You can replace database #3 with an arbiter instance, see Section 20.4, “Arbiter Instances”

20.6.3. Start Neo4j Embedded in HA mode

If you are using Maven and Neo4j Embedded, simply add the following dependency to your project:

<dependency>
   <groupId>org.neo4j</groupId>
   <artifactId>neo4j-ha</artifactId>
   <version>2.0.0-M01</version>
</dependency>

If you prefer to download the jar files manually, they are included in the Neo4j distribution.

The difference in code when using Neo4j-HA is the creation of the graph database service.
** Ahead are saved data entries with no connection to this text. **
(** * Sentinela: alarm firmware (sentinela.cpp), shallow embedding

    The firmware is a single-threaded Arduino sketch: [setup] runs once and
    [loop] runs forever.  All of its state is a handful of globals and two
    function-local statics; every interaction with the outside world is a
    call on a collaborator (GPIO, the Telegram bot, the serial port, the
    logger).  The embedding threads the globals explicitly and records the
    outgoing calls, in program order, as a list of [Effect]s.  Values that
    the environment supplies ([millis()], [digitalRead], [WiFi.status()],
    received messages and radio codes) are parameters of the function that
    reads them, one parameter per read. *)

From Stdlib Require Import ZArith List String Ascii Bool Lia DecimalString DecimalN.
Import ListNotations.
Open Scope string_scope.
Open Scope Z_scope.

(** ** Constants of the sketch *)

Definition HIGH : bool := true.
Definition LOW : bool := false.

Definition PIR_PIN : Z := 13.
Definition RELAY_PIN : Z := 12.
Definition RF_RECEIVER_PIN : Z := 14.
Definition BUTTON_PIN : Z := 27.

Definition CODE_ARM : Z := 1234567.
Definition CODE_DISARM : Z := 7654321.

Definition msgInterval : Z := 3000.
Definition wifiCheckInterval : Z := 10000.
Definition debounceDelay : Z := 50.

Definition ssid : string := "SEU_SSID".
Definition password : string := "SUA_SENHA_WIFI".
Definition CHAT_ID : string := "SEU_CHAT_ID_TELEGRAM".

(** [unsigned long] is 32 bits wide on the ESP32: subtraction wraps. *)
Definition ulong (z : Z) : Z := z mod 2 ^ 32.

(** [String(unsigned long)]: the decimal rendering of the value. *)
Definition String_of_ulong (z : Z) : string :=
  NilEmpty.string_of_uint (N.to_uint (Z.to_N z)).

Definition nl : string := String (ascii_of_nat 10) EmptyString.
(** [println] ends the line with carriage return and line feed. *)
Definition crlf : string := String (ascii_of_nat 13) nl.

(** ** Outgoing calls *)

Inductive Effect : Type :=
| SerialBegin (baud : Z)
| SerialPrint (text : string)
| PinModeInput (pin : Z)
| PinModeOutput (pin : Z)
| PinModeInputPullup (pin : Z)
| DigitalWrite (pin : Z) (level : bool)
| LittleFSBegin
| EnableReceive (pin : Z)
| ResetAvailable
| WiFiBegin (net pass : string)
| Delay (ms : Z)
| ConfigTime (gmtOffset daylightOffset : Z) (server : string)
| SetCACert
| GetUpdates
| SendMessage (chat text parse_mode : string)
| SendDocument (chat name : string)
| LogEvento (msg : string).

(** ** Globals and statics *)

Record Sys : Type := mkSys {
  sistemaAtivo : bool;
  alarmeDisparado : bool;
  lastMsgTime : Z;
  lastWiFiCheck : Z;
  wifiConectadoAnterior : bool;
  (* statics of checarBotao *)
  ultimoEstado : bool;
  ultimoDebounce : Z;
  (* level currently driven on RELAY_PIN *)
  relay : bool
}.

Definition set_sistemaAtivo (b : bool) (s : Sys) : Sys :=
  mkSys b (alarmeDisparado s) (lastMsgTime s) (lastWiFiCheck s)
        (wifiConectadoAnterior s) (ultimoEstado s) (ultimoDebounce s) (relay s).
Definition set_alarmeDisparado (b : bool) (s : Sys) : Sys :=
  mkSys (sistemaAtivo s) b (lastMsgTime s) (lastWiFiCheck s)
        (wifiConectadoAnterior s) (ultimoEstado s) (ultimoDebounce s) (relay s).
Definition set_lastMsgTime (t : Z) (s : Sys) : Sys :=
  mkSys (sistemaAtivo s) (alarmeDisparado s) t (lastWiFiCheck s)
        (wifiConectadoAnterior s) (ultimoEstado s) (ultimoDebounce s) (relay s).
Definition set_lastWiFiCheck (t : Z) (s : Sys) : Sys :=
  mkSys (sistemaAtivo s) (alarmeDisparado s) (lastMsgTime s) t
        (wifiConectadoAnterior s) (ultimoEstado s) (ultimoDebounce s) (relay s).
Definition set_wifiConectadoAnterior (b : bool) (s : Sys) : Sys :=
  mkSys (sistemaAtivo s) (alarmeDisparado s) (lastMsgTime s) (lastWiFiCheck s)
        b (ultimoEstado s) (ultimoDebounce s) (relay s).
Definition set_ultimoEstado (b : bool) (s : Sys) : Sys :=
  mkSys (sistemaAtivo s) (alarmeDisparado s) (lastMsgTime s) (lastWiFiCheck s)
        (wifiConectadoAnterior s) b (ultimoDebounce s) (relay s).
Definition set_ultimoDebounce (t : Z) (s : Sys) : Sys :=
  mkSys (sistemaAtivo s) (alarmeDisparado s) (lastMsgTime s) (lastWiFiCheck s)
        (wifiConectadoAnterior s) (ultimoEstado s) t (relay s).
Definition set_relay (b : bool) (s : Sys) : Sys :=
  mkSys (sistemaAtivo s) (alarmeDisparado s) (lastMsgTime s) (lastWiFiCheck s)
        (wifiConectadoAnterior s) (ultimoEstado s) (ultimoDebounce s) b.

(** The globals as their initialisers leave them.  The relay pin has not
    been driven yet; [r] is whatever level it floats at. *)
Definition boot (r : bool) : Sys :=
  mkSys false false 0 0 false HIGH 0 r.

(** ** Commands: a [void] function over the globals *)

Definition Cmd : Type := Sys -> Sys * list Effect.

Definition skip : Cmd := fun s => (s, []).
Definition emit (e : Effect) : Cmd := fun s => (s, [e]).
Definition assign (f : Sys -> Sys) : Cmd := fun s => (f s, []).
Definition seq (a b : Cmd) : Cmd :=
  fun s =>
    let r1 := a s in
    let r2 := b (fst r1) in
    (fst r2, (snd r1 ++ snd r2)%list).
Definition ifs (c : Sys -> bool) (a b : Cmd) : Cmd :=
  fun s => if c s then a s else b s.

Declare Scope cmd_scope.
Delimit Scope cmd_scope with cmd.
Bind Scope cmd_scope with Cmd.
Notation "a ;; b" := (seq a b) (at level 61, right associativity) : cmd_scope.
Notation "'IF' c 'THEN' a 'ELSE' b" := (ifs c a%cmd b%cmd)
  (at level 62, c at level 9, a at level 61, b at level 61) : cmd_scope.
Notation "'WHEN' c 'THEN' a" := (ifs c a%cmd skip)
  (at level 62, c at level 9, a at level 61) : cmd_scope.
Open Scope cmd_scope.

Definition state_of (c : Cmd) (s : Sys) : Sys := fst (c s).
Definition effects_of (c : Cmd) (s : Sys) : list Effect := snd (c s).

Fixpoint foreach {A : Type} (l : list A) (body : A -> Cmd) : Cmd :=
  match l with
  | [] => skip
  | x :: l' => body x ;; foreach l' body
  end.

(** ** Collaborator calls *)

Definition digitalWrite (pin : Z) (level : bool) : Cmd :=
  emit (DigitalWrite pin level) ;;
  (if pin =? RELAY_PIN then assign (set_relay level) else skip).

Definition sendMessage (chat text mode : string) : Cmd :=
  emit (SendMessage chat text mode).

(** [logEvento] only formats a line (timestamp, message) and writes it to
    the serial port and to the log file; it reads and writes no global.  One
    call is recorded as one [LogEvento] event carrying the message. *)
Definition logEvento (msg : string) : Cmd := emit (LogEvento msg).
Definition lower_ascii (c : ascii) : ascii :=
  let n := nat_of_ascii c in
  if ((65 <=? n) && (n <=? 90))%nat then ascii_of_nat (n + 32) else c.

Fixpoint lower (s : string) : string :=
  match s with
  | EmptyString => EmptyString
  | String c s' => String (lower_ascii c) (lower s')
  end.

(** [contains needle s] is Python's [needle in s]. *)
Fixpoint contains (needle s : string) : bool :=
  String.prefix needle s ||
  match s with
  | EmptyString => false
  | String _ s' => contains needle s'
  end.

End PyStr.

(** ** [int(s)] on a string, base 10 *)

Module PyInt.

(** The characters [str.strip] and [int] skip: tab, LF, VT, FF, CR, space. *)
Definition is_space (c : ascii) : bool :=
  let n := nat_of_ascii c in
  ((9 <=? n) && (n <=? 13) || (n =? 32))%nat.

Definition digit (c : ascii) : option Z :=
  let n := nat_of_ascii c in
  if ((48 <=? n) && (n <=? 57))%nat then Some (Z.of_nat (n - 48)) else None.

Fixpoint lstrip (l : list ascii) : list ascii :=
  match l with
  | c :: l' => if is_space c then lstrip l' else l
  | [] => []
  end.

Definition strip (l : list ascii) : list ascii :=
  rev (lstrip (rev (lstrip l))).

(** Digits with single underscores between them; [after_digit] says that
    the character just read was a digit, so that an underscore may follow
    and the literal may end. *)
Fixpoint digits (acc : Z) (after_digit : bool) (l : list ascii) : option Z :=
  match l with
  | [] => if after_digit then Some acc else None
  | c :: l' =>
      if Ascii.eqb c "_"%char then
        if after_digit then digits acc false l' else None
      else
        match digit c with
        | Some d => digits (10 * acc + d) true l'
        | None => None
        end
  end.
GraphDatabaseService db = new HighlyAvailableGraphDatabaseFactory().
                              newHighlyAvailableDatabaseBuilder( path ).
                              setConfig( config ).
                              newGraphDatabase();

The configuration can contain the standard configuration parameters (provided as part of the config above or in neo4j.properties but will also have to contain:

#HA instance1
#unique server id for this graph database
#can not be negative id and must be unique
ha.server_id = 1

#ip and port for this instance to bind to
ha.server = localhost:6361

#addresses and ports other cluster members use, to try and join the cluster through them
ha.initial_hosts = localhost:5001,localhost:5002,localhost:5003

remote_shell_enabled = true

First we start up one highly available database instance, pointing out a path and configuration, as shown above.
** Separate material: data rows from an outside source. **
(** The object a replacement field names, rendered with an empty format
    spec.  The client calls [format] with keyword arguments only, so the
    tuple of positional arguments is empty: a field with no name (numbered
    automatically, and the first such field gets 0) or with a number finds
    nothing there. *)
Definition get_field (ctx : gmap string pyval) (name : string)
    : res string :=
  match name with
  | EmptyString => Raise (out_of_range 0)
  | _ =>
      match get_integer 0 (list_ascii_of_string name) with
      | TooManyDigits =>
          Raise (ValueError "Too many decimal digits in format string")
      | Index n => Raise (out_of_range n)
      | NotAnIndex =>
          match ctx !! name with
          | Some v => Ret (py_str v)
          | None => Raise (KeyError name)
          end
      end
  end.

(** Where the scanner of a format string stands: in literal text, just
    after a brace that may be the first of a doubled one, or inside a
    replacement field whose name so far is [name]. *)
Inductive scan :=
  | InText
  | AfterOpen
  | AfterClose
  | InField (name : string).

(** What one more character makes the scanner do. *)
Inductive event :=
  | Emit (st : scan) (text : string)
  | Field (name : string)
  | Fail (e : exn)
  | Beyond.

(** A character inside a replacement field.  The fragment modelled is the
    field that is a plain name: an attribute or an index after the name
    ([.] and [[]), a conversion ([!]) and a format spec ([:]) are beyond
    it. *)
Definition in_field (name : string) (c : ascii) : event :=
  match c with
  | "{" => Fail (ValueError "unexpected '{' in field name")
  | "}" => Field name
  | "." | "[" | "!" | ":" => Beyond
  | _ => Emit (InField (name ++ String c EmptyString)) EmptyString
  end%char.

Definition step (st : scan) (c : ascii) : event :=
  match st with
  | InText =>
      match c with
      | "{" => Emit AfterOpen EmptyString
      | "}" => Emit AfterClose EmptyString
      | _ => Emit InText (String c EmptyString)
      end%char
  | AfterOpen =>
      match c with
      | "{" => Emit InText "{"
      | _ => in_field EmptyString c
      end%char
  | AfterClose =>
      match c with
      | "}" => Emit InText "}"
      | _ => Fail (ValueError "Single '}' encountered in format string")
      end%char
  | InField name => in_field name c
  end.

(** The end of the format string. *)
Definition finish (st : scan) (out : string) : res string :=
  match st with
  | InText => Ret out
  | AfterOpen => Raise (ValueError "Single '{' encountered in format string")
  | AfterClose =>
      Raise (ValueError "Single '}' encountered in format string")
  | InField _ => Raise (ValueError "expected '}' before end of string")
  end.

(** The formatter's loop: text and fields are handled from left to right,
    and the first failure ends it. *)
Fixpoint render (ctx : gmap string pyval) (st : scan) (out : string)
    (cs : list ascii) : res string :=
  match cs with
  | [] => finish st out
  | c :: rest =>
      match step st c with
      | Emit st' text => render ctx st' (out ++ text) rest
      | Field name =>
          match get_field ctx name with
          | Ret text => render ctx InText (out ++ text) rest
          | Raise e => Raise e
          | Unmodelled => Unmodelled
          end
      | Fail e => Raise e
      | Beyond => Unmodelled
      end
  end.

(** [template.format] applied to the keyword arguments [ctx]. *)
Definition str_format (template : string) (ctx : gmap string pyval)
    : res string :=
  render ctx InText EmptyString (list_ascii_of_string template).

(** The call of [template.format] with the dict [kwargs] unpacked and then
    the keywords [k1=v1, ..., kn=vn], made while no exception is being
    handled: a keyword given twice is refused before [format] runs; the
    first of [k1], ..., [kn] found in [kwargs] is the one reported. *)
Definition format_kw (template : string) (kwargs : gmap string pyval)
    (named : list (string * pyval)) : res string :=
  match find (λ kv, bool_decide (is_Some (kwargs !! kv.1))) named with
  | Some (k, _) =>
      Raise (TypeError
        ("str.format() got multiple values for keyword argument '" ++
         k ++ "'"))
  | None => str_format template (kwargs ∪ list_to_map named)
  end.

(** The same call made while an exception is being handled, as in an
    except clause.  A keyword given twice is refused there too, but the
    interpreter (CPython 3.11) then lets the [KeyError] of the merge of the
    keywords through, with the refused keyword as its argument, where
    outside a handler it raises the [TypeError] of [format_kw]. *)
Definition format_kw_handling (template : string)
    (kwargs : gmap string pyval) (named : list (string * pyval))
    : res string :=
  match find (λ kv, bool_decide (is_Some (kwargs !! kv.1))) named with
  | Some (k, _) => Raise (KeyError k)
  | None => str_format template (kwargs ∪ list_to_map named)
  end.

(** The replacement fields the scanner meets in a format string, up to the
    first place where it stops. *)
Fixpoint fields_from (st : scan) (cs : list ascii) : list string :=
  match cs with
  | [] => []
  | c :: rest =>
      match step st c with
      | Emit st' _ => fields_from st' rest
      | Field name => name :: fields_from InText rest
      | Fail _ | Beyond => []
      end
  end.

Definition template_fields (template : string) : list string :=
  fields_from InText (list_ascii_of_string template).

(** ** The client *)

Record Roam := mk_Roam {
  bot_name : string;
  bot_id : string;
  image_url : string;
  token : string;
  headers : gmap string string;
  base : sender;
  channels : option (list string)
}.

(** What a caller may pass as [channels] to the constructor: Python checks
    no annotation, so any object can arrive. *)
Inductive chan_arg :=
  | ANone
  | AList (l : list string)
  | ATuple (l : list string)
  | AStr (s : string)
  | AInt (n : Z)
  | ASet (X : gset string).

(** Python's sequence types among these: [list], [tuple] and [str]. *)
Definition is_sequence (a : chan_arg) : bool :=
  match a with
  | AList _ | ATuple _ | AStr _ => true
  | _ => false
  end.

Definition default_headers (token : string) : gmap string string :=
  <["Content-Type" := "application/json"]>
  (<["Accept" := "application/json"]>
  (<["Authorization" := "Bearer " ++ token]> ∅)).

(** [Roam.__init__]. *)
Definition __init__ (bot_name bot_id image_url token : string)
    (headers : option (gmap string string)) (channels : chan_arg) : res Roam :=
  let hs := default_headers token in
  let hs := match headers with
            | Some extra => extra ∪ hs
            | None => hs
            end in
  let base := mk_sender bot_id bot_name image_url in
  match channels with
  | AList l => Ret (mk_Roam bot_name bot_id image_url token hs base (Some l))
  | ANone => Ret (mk_Roam bot_name bot_id image_url token hs base None)
  | _ => Raise (ValueError "Channels can only be passed as a list.")
  end.

Section Client.

Variable E : py_env.

(** [requests.request("POST", ...)] and [requests.get(...)]: the request
    leaves the client, then the library returns or raises. *)
Definition requests_post (rq : http_request) : py unit :=
  λ w, (match post_error E rq with
        | None => Ret tt
        | Some e => Raise e
        end,
        mk_world (clock w) (outbox w ++ [rq])).

Definition requests_get_json (rq : http_request) : py json :=
  λ w, (get_json E rq, mk_world (clock w) (outbox w ++ [rq])).

Definition send_url : string := "https://api.ro.am/v1/chat.sendMessage".

Definition no_channel : exn :=
  ValueError "No Channel passed at init or during message building.".

(** [Roam.send_message]. *)
Definition send_message (self : Roam) (message : string)
    (chans : option (list string)) : py unit :=
  recipients <-
    match chans with
    | None => ret (channels self)
    | Some cs =>
        match channels self with
        | Some ds => ret (Some (set_order E (list_to_set (ds ++ cs))))
        | None => raise no_channel
        end
    end ;;
  requests_post
    (mk_request "POST" send_url (headers self)
       (Some (mk_payload (base self) message recipients))).

Definition groups_url : string := "https://api.ro.am/v1/groups.list".
Definition test_url : string := "https://api.ro.am/v1/test".

(** A channel descriptor: the [TypedDict] [RoamGroup] is a plain [dict] at
    run time, here the members of the JSON object it was built from. *)
Definition RoamGroup_t : Type := list (string * json).

(** The call [RoamGroup(channel)], which is [dict(channel)]: it copies a
    dict, fails on what cannot be iterated and on a string that is not
    empty (its one-character items are not key/value pairs), and builds an
    empty dict from an empty string or list.  A list that is not empty is
    read as key/value pairs whose keys need not be strings: left out. *)
Definition RoamGroup (channel : json) : res RoamGroup_t :=
  match channel with
  | JObj members => Ret members
  | JNull | JBool _ | JInt _ | JFloat _ =>
      Raise (TypeError ("'" ++ type_name channel ++
                        "' object is not iterable"))
  | JStr EmptyString => Ret []
  | JStr _ =>
      Raise (ValueError
        "dictionary update sequence element #0 has length 1; 2 is required")
  | JArr [] => Ret []
  | JArr (_ :: _) => Unmodelled
  end.

(** The comprehension [[RoamGroup(channel) for channel in channels]]: the
    first element that fails ends it. *)
Fixpoint RoamGroup_each (channels : list json) : res (list RoamGroup_t) :=
  match channels with
  | [] => Ret []
  | channel :: rest =>
      match RoamGroup channel with
      | Ret g =>
          match RoamGroup_each rest with
          | Ret gs => Ret (g :: gs)
          | Raise e => Raise e
          | Unmodelled => Unmodelled
          end
      | Raise e => Raise e
      | Unmodelled => Unmodelled
      end
  end.

Definition unexpected_response : exn :=
  ValueError "Unexpected Response from Roam Server".

(** [Roam.list_channels]. *)
Definition list_channels (self : Roam) : py (list RoamGroup_t) :=
  decoded <- requests_get_json
               (mk_request "GET" groups_url (headers self) None) ;;
  match decoded with
  | JArr items => lift (RoamGroup_each items)
  | _ => raise unexpected_response
  end.

(** [d.get(key)] on a decoded object: the member's value, or [None]. *)
Fixpoint dict_get (key : string) (members : list (string * json))
    : option json :=
  match members with
  | [] => None
  | (k, v) :: rest => if String.eqb k key then Some v else dict_get key rest
  end.

(** [resp.get("status") == "ok"].  Only a dict has [get]; a string equals
    ["ok"] only if it is that string, and no other JSON value equals it. *)
Definition status_is_ok (resp : json) : res bool :=
  match resp with
  | JObj members =>
      Ret match dict_get "status" members with
          | Some (JStr s) => String.eqb s "ok"
          | _ => false
          end
  | _ =>
      Raise (AttributeError ("'" ++ type_name resp ++
                             "' object has no attribute 'get'"))
  end.

(** [Roam.test_connection]. *)
Definition test_connection (self : Roam) : py bool :=
  resp <- requests_get_json
            (mk_request "GET" test_url (headers self) None) ;;
  lift (status_is_ok resp).

(** A function that can be decorated: its [__name__] and what a call does
    with its positional arguments, its keyword arguments and the world. *)
Record callable := mk_callable {
  fn_name : string;
  fn_body : list pyval → gmap string pyval → py pyval
}.

(** The [except Exception as e] clause of [wrapped]. *)
Definition wrapped_except (self : Roam) (message : string)
    (chans : option (list string)) (func : callable)
    (kwargs : gmap string pyval) (func_start_time : string) (e : exn)
    : py pyval :=
  text <- lift (format_kw_handling message kwargs
                  [("func_start_time", VStr func_start_time);
                   ("func_end_time", VStr "DID NOT COMPLETE");
                   ("func_exception", VExc e);
                   ("func_name", VStr (fn_name func))]) ;;
  _ <- send_message self text chans ;;
  raise e.

(** The closure [wrapped] that the decorator puts in place of [func]. *)
Definition wrapped (self : Roam) (message : string)
    (chans : option (list string)) (message_success : option string)
    (func : callable) (args : list pyval) (kwargs : gmap string pyval)
    : py pyval :=
  func_start_time <- now ;;
  try_except
    (val <- fn_body func args kwargs ;;
     func_end_time <- now ;;
     _ <- match message_success with
          | Some template =>
              text <- lift (format_kw template kwargs
                              [("func_start_time", VStr func_start_time);
                               ("func_end_time", VStr func_end_time);
                               ("func_exception", VStr "DID NOT FAIL");
                               ("func_name", VStr (fn_name func))]) ;;
              send_message self text chans
          | None => ret tt
          end ;;
     ret val)
    (wrapped_except self message chans func kwargs func_start_time).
We created a config file with server id=1 and enabled the remote shell. It should now be possible to connect to the instance using Chapter 25, Neo4j Shell:

neo4j_home1$ ./bin/neo4j-shell -port 1337
NOTE: Remote Neo4j graph database service 'shell' at port 1337
Welcome to the Neo4j Shell! Enter 'help' for a list of commands

neo4j-sh (0)$ set name "Master says Hi"
neo4j-sh (Master says Hi,0)$

Since it is the first instance to join the cluster it is elected master. Starting another instance would require a second configuration and another path to the db.

#HA instance2
#unique server id for this graph database
#can not be negative id and must be unique
ha.server_id = 2

#ip and port for this instance to bind to
ha.server = localhost:6362§

#addresses and ports other cluster members use, to try and join the cluster through them
ha.initial_hosts = localhost:5001,localhost:5002,localhost:5003

remote_shell_enabled = true
remote_shell_port=1338

Now start the shell connecting to port 1338:

neo4j_home1$ ./bin/neo4j-shell -port 1338
NOTE: Remote Neo4j graph database service 'shell' at port 1338
Welcome to the Neo4j Shell! Enter 'help' for a list of commands

neo4j-sh (Master says Hi,0)$ set name "Slave says Hi"
neo4j-sh (Slave says Hi,0)$

Quickly going over to the master’s shell will yield

neo4j-sh (Master says Hi,0)$ ls -p
*name=[Slave says Hi]
neo4j-sh (Slave says Hi,0)$

You can start sending requests to either master or slave members of the cluster, and they will be coordinated and replicated for you.